→ **Activity**
Could you return the lines below exactly, from the first line up to and including the line that holds "Definition sample (sample_results"?

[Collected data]
(** The body of the inner [try] of [get_collection_info]; the keys of the
    metadata are listed in the order of the map. *)
Definition sample (sample_results : ChromaResult) : Outcome (option SampleData) :=
  match getitem "documents" (documents sample_results) with
  | Raise e => Raise e
  | Return None | Return (Some []) | Return (Some ([] :: _)) => Return None
  | Return (Some ((sample_doc :: _) :: _)) =>
      match getitem "metadatas" (metadatas sample_results) with
      | Raise e => Raise e
      | Return value =>
          match item0 value with
          | Raise e => Raise e
          | Return row =>
              let sample_metadata :=
                match row with
                | [] => Some ∅
                | m :: _ => m
                end in
              Return (Some
                {| sample_content_preview := preview 100 sample_doc;
                   metadata_keys :=
                     match sample_metadata with
                     | Some m => (map_to_list m).*1
                     | None => []
                     end |})
          end
      end
  end.

Definition get_collection_info : M CollectionInfo :=
  try_except
    (let! count := call EvCollectionCount (collection_count env) in
     let! sample_data :=
       (if 0 <? count then
          try_except
            (do! _get_embedding_model in
             let! embedding := call (EvEncode "sample") (encode env "sample") in
             let include := ["documents"; "metadatas"] in
             let! sample_results :=
               call (EvCollectionQuery [embedding] 1 include)
                    (collection_query env [embedding] 1 include) in
             lift (sample sample_results))
            (fun _ => ret None)
        else ret None) in
     ret (InfoConnected (collection_name env) count "connected" sample_data))
    (fun e => ret (InfoError e "error" (collection_name env))).

End WithEnv.
End ChromaVectorStore.

(** ** [src/prompts/templates.py] *)

(** The lines of [BORGES_EXPERT_TEMPLATE] before the [{context}] slot. *)
Definition BORGES_EXPERT_TEMPLATE_head : list string :=
  [ "You are The Librarian, an expert on the works of Jorge Luis Borges. You have access to a vast collection of his stories and possess deep knowledge of his themes, symbolism, and literary techniques.";
    "";
    "Your personality and approach:";
    "- Speak with the erudite yet accessible voice befitting a scholar of Borges";
    "- Draw connections between stories, themes, and philosophical concepts";
    "- Reference specific passages when relevant to illuminate your points";
    "- Embrace the labyrinthine nature of knowledge that Borges so loved";
    "- Be precise in your literary analysis while remaining engaging";
    "";
    "When answering questions:";
    "1. Ground your responses in the retrieved text passages";
    "2. Provide specific examples and quotations when possible";
    "3. Explain the broader significance within Borges' literary universe";
    "4. Make connections to recurring Borgesian themes (infinity, mirrors, labyrinths, time, identity)";
    "";
    "Context from Borges' stories:" ].

(** [BORGES_PROMPT.format(context=context, question=question)] *)
Definition BORGES_PROMPT_format (context question : string) : string :=
  join nl (BORGES_EXPERT_TEMPLATE_head
           ++ [ context; ""; "Question: " +:+ question; "";
                "Your response as The Librarian:" ]).

(** ** [src/retrieval/chains.py] *)

Module BorgesRAGChain.

Definition placeholder : string :=
  "No relevant passages found in the collection.".

Definition no_results_answer : string :=
  "I couldn't find relevant passages in the Borges collection to answer your question. Could you try rephrasing or asking about a different aspect of his work?".

Definition apology (e : string) : string :=
  "I encountered an error while processing your question: " +:+ e
  +:+ ". Please try again.".

(** The annotation of the source of a passage. *)
Definition story_info (metadata : Metadata) : string :=
  match metadata !! "story_title" with
  | Some title => " (from '" +:+ title +:+ "')"
  | None =>
      match metadata !! "source" with
      | Some source => " (from " +:+ source +:+ ")"
      | None => ""
      end
  end.

(** What follows the number in the block of a passage. *)
Definition block_body (doc : Doc.t) : string :=
  let content := Doc.content doc in
  let metadata := default ∅ (Doc.metadata doc) in
  let score := default 0%float (Doc.score doc) in
  story_info metadata +:+ " [Relevance: " +:+ format_3f score +:+ "]:"
  +:+ nl +:+ content.

Definition block (i : nat) (doc : Doc.t) : string :=
  "Passage " +:+ str_nat i +:+ block_body doc.

(** The loop [for i, doc in enumerate(documents, 1)], from index [i] on, with
    the list [context_parts] built so far. *)
Fixpoint format_loop (i : nat) (documents : list Doc.t)
         (context_parts : list string) : list string :=
  match documents with
  | [] => context_parts
  | doc :: rest => format_loop (S i) rest (context_parts ++ [block i doc])
  end.

Definition _format_context (documents : list Doc.t) : string :=
  match documents with
  | [] => placeholder
  | _ => join (nl +:+ nl) (format_loop 1 documents [])
  end.

Definition source_info (doc : Doc.t) : Source.t :=
  {| Source.content_preview := preview 200 (Doc.content doc);
     Source.metadata := default ∅ (Doc.metadata doc);
     Source.score := default 0%float (Doc.score doc);
     Source.distance := default (Some 0%float) (Doc.distance doc) |}.

Definition no_results : QueryResult.t :=
  {| QueryResult.answer := no_results_answer;
     QueryResult.sources := [];
     QueryResult.context_used := "";
     QueryResult.num_sources := Some 0%nat;
     QueryResult.error := None |}.

Definition error_result (e : string) : QueryResult.t :=
  {| QueryResult.answer := apology e;
     QueryResult.sources := [];
     QueryResult.context_used := "";
     QueryResult.num_sources := None;
     QueryResult.error := Some e |}.

Section WithEnv.
Variable env : Env.

Definition _get_llm : M unit :=
  fun st =>
    if _llm st then (Return tt, st)
    else
      match openai_api_key (settings env) with
      | None | Some EmptyString =>
          (Raise "OpenAI API key not provided", st)
      | Some _ =>
          (let! _ := call (EvChatOpenAI (model_name (settings env)) 1000)
                          (ChatOpenAI env (model_name (settings env)) 1000) in
           fun st' =>
             (Return tt,
              {| _embedding_model := _embedding_model st'; _llm := true;
                 trace := trace st' |})) st
      end.

(** The body of the [try] of [query]. *)
Definition query_body (question : string) : M QueryResult.t :=
  let! documents := ChromaVectorStore.search env question None None in
  match documents with
  | [] => ret no_results
  | _ =>
      let context := _format_context documents in
      do! _get_llm in
      let formatted_prompt := BORGES_PROMPT_format context question in
      let! response := call (EvLLMInvoke formatted_prompt)
                            (llm_invoke env formatted_prompt) in
      let answer :=
        match response_content response with
        | Some content => content
        | None => str_response response
        end in
      let sources := map source_info documents in
      ret {| QueryResult.answer := answer;
             QueryResult.sources := sources;
             QueryResult.context_used := context;
             QueryResult.num_sources := Some (List.length documents);
             QueryResult.error := None |}
  end.

Definition query (question : string) : M QueryResult.t :=
  try_except (query_body question) (fun e => ret (error_result e)).

End WithEnv.
End BorgesRAGChain.

(** ** [app.py] *)

Definition not_initialized_message : string :=
  "❌ System not properly initialized. Please check ChromaDB connection.".

Definition prompting_message : string :=
  "Please ask me something about Jorge Luis Borges' works.".

(** [rag_chain] is the module-level chain, [None] when the start-up failed;
    the chain is determined by the collaborators it was built on. *)
Definition chat_with_librarian (rag_chain : option Env) (message : string)
           (history : list (string * string)) : M string :=
  match rag_chain with
  | None => ret not_initialized_message
  | Some env =>
      try_except
        (if negb (truthy (strip message)) then ret prompting_message
         else
           let! result := BorgesRAGChain.query env message in
           match QueryResult.error result with
           | Some e => ret ("I apologize, but I encountered an issue: " +:+ e)
           | None => ret (QueryResult.answer result)
           end)
        (fun _ =>
           ret "I'm sorry, but I encountered an unexpected error. Please try again.")
  end.

(** ** Auxiliary notions for the statements *)

(** The value of [k] that reaches the collection: [k or settings.top_k]. *)
Definition effective_k (env : Env) (k : option Z) : Z :=
  match k with
  | Some n => if n =? 0 then top_k (settings env) else n
  | None => top_k (settings env)
  end.

(** What a computation adds to the trace contains no event satisfying [p]. *)
Definition adds_no {A} (p : Event -> bool) (m : M A) : Prop :=
  forall st o st', m st = (o, st') ->
    exists evs, trace st' = trace st ++ evs /\ count_events p evs = 0%nat.

(** The call that builds the embedding model, made when the model is not
    loaded yet. *)
Definition model_events (env : Env) (st : State) : list Event :=
  if _embedding_model st then []
  else [EvSentenceTransformer (embedding_model (settings env))].

Definition is_sentence_transformer (ev : Event) : bool :=
  match ev with EvSentenceTransformer _ => true | _ => false end.

Definition is_chat_openai (ev : Event) : bool :=
  match ev with EvChatOpenAI _ _ => true | _ => false end.

(** The message of the [RuntimeError] raised by [search] around [cause]. *)
Definition search_failure (env : Env) (cause : string) : string :=
  "Failed to search collection '" +:+ collection_name env +:+ "': " +:+ cause.

(** The call that builds the LLM client, made when there is none yet. *)
Definition llm_events (env : Env) (st : State) : list Event :=
  if _llm st then [] else [EvChatOpenAI (model_name (settings env)) 1000].

(** [not settings.openai_api_key] *)
Definition no_api_key (cfg : Settings) : Prop :=
  openai_api_key cfg = None \/ openai_api_key cfg = Some "".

→ **Written response**
(** The body of the inner [try] of [get_collection_info]; the keys of the
    metadata are listed in the order of the map. *)
Definition sample (sample_results : ChromaResult) : Outcome (option SampleData) :=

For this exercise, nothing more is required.